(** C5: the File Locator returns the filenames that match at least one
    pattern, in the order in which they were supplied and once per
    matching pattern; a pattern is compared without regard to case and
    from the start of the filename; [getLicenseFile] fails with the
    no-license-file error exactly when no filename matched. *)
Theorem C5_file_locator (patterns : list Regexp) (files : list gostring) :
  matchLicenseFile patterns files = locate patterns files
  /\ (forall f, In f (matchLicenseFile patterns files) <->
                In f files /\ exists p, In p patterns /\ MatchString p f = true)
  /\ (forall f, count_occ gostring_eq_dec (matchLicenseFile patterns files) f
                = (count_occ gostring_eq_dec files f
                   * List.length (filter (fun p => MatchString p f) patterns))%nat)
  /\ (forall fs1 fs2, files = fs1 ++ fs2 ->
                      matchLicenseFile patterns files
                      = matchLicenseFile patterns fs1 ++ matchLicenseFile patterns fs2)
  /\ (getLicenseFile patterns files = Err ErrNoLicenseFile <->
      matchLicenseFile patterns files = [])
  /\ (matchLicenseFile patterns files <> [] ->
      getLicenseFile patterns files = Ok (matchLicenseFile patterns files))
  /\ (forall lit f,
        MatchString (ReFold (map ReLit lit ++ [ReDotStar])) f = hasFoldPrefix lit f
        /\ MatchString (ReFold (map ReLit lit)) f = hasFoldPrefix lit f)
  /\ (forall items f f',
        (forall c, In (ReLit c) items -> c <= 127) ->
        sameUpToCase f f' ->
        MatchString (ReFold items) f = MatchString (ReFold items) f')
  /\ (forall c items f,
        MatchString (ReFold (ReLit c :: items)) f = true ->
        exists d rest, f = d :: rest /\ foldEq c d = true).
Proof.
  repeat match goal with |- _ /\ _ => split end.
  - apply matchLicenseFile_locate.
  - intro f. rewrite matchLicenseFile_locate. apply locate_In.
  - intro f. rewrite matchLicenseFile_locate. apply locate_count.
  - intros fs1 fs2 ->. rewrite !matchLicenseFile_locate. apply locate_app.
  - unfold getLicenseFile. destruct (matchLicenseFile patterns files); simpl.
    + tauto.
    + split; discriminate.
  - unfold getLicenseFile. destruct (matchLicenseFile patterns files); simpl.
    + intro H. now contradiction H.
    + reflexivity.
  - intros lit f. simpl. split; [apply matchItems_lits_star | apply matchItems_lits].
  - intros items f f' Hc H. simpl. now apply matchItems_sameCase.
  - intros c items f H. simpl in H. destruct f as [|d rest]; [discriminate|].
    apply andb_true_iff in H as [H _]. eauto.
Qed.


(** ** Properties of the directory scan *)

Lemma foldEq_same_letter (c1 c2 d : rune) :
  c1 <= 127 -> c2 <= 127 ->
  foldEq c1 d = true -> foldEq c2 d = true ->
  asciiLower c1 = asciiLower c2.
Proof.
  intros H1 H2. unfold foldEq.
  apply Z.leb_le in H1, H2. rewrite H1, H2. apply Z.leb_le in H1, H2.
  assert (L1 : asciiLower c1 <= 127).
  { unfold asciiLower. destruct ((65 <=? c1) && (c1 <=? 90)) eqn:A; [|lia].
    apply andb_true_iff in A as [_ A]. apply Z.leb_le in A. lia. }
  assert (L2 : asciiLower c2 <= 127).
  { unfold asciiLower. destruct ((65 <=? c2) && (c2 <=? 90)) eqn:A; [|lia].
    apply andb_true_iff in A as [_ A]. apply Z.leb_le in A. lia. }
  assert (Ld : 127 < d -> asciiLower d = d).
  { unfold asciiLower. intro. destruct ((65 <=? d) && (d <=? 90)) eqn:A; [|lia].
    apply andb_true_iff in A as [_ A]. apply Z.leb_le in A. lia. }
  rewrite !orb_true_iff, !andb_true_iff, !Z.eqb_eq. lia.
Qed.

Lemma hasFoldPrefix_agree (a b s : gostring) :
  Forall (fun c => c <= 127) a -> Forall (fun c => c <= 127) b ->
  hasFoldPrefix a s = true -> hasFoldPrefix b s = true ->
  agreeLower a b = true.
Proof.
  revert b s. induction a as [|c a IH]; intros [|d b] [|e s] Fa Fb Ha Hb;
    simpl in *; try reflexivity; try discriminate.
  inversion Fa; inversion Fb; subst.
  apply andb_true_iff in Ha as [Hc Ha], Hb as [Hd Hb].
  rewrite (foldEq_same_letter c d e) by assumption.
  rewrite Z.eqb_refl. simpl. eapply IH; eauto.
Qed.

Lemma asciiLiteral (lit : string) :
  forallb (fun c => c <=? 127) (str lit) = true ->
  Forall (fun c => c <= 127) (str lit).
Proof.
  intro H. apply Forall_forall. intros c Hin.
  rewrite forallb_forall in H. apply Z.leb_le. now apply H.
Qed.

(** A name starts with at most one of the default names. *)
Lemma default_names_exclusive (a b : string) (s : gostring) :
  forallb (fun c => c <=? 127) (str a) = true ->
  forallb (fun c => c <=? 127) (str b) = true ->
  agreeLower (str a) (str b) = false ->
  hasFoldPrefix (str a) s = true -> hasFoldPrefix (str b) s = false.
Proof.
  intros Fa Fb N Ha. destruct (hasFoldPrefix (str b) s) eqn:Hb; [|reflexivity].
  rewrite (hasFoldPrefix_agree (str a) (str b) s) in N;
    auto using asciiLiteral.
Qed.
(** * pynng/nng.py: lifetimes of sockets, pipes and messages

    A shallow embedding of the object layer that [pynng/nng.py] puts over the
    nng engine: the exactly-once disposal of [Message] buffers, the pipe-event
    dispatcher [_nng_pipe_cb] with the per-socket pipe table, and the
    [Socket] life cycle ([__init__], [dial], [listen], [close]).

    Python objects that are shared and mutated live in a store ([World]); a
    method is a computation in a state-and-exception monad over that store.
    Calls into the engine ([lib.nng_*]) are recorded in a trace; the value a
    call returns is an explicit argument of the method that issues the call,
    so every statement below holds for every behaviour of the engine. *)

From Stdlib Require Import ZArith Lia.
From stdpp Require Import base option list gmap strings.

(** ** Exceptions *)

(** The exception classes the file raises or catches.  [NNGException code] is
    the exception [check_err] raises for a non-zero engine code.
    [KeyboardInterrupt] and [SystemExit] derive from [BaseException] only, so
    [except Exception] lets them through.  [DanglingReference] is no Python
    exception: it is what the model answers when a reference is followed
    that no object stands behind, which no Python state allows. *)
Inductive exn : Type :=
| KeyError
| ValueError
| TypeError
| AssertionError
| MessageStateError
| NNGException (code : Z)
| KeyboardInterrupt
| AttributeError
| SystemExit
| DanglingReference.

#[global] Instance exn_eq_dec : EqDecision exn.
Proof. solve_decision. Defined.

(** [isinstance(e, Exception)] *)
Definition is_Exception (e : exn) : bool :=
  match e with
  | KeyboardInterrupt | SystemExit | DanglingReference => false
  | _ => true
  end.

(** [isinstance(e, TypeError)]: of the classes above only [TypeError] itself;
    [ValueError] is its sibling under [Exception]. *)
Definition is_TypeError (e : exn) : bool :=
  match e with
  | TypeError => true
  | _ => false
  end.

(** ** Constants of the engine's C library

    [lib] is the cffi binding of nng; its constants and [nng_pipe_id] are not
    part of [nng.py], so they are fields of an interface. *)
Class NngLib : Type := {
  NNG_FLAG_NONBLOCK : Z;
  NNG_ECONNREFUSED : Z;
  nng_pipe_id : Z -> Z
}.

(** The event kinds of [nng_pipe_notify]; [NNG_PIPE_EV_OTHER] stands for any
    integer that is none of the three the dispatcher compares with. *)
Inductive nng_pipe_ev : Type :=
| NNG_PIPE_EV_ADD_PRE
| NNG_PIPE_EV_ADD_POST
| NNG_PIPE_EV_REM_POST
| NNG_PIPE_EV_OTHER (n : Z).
::::::
Across the listing above, report every line where "when" occurs.

## TASK OUTPUT
    no-license-file error exactly when no filename matched. *)
    exception: it is what the model answers when a reference is followed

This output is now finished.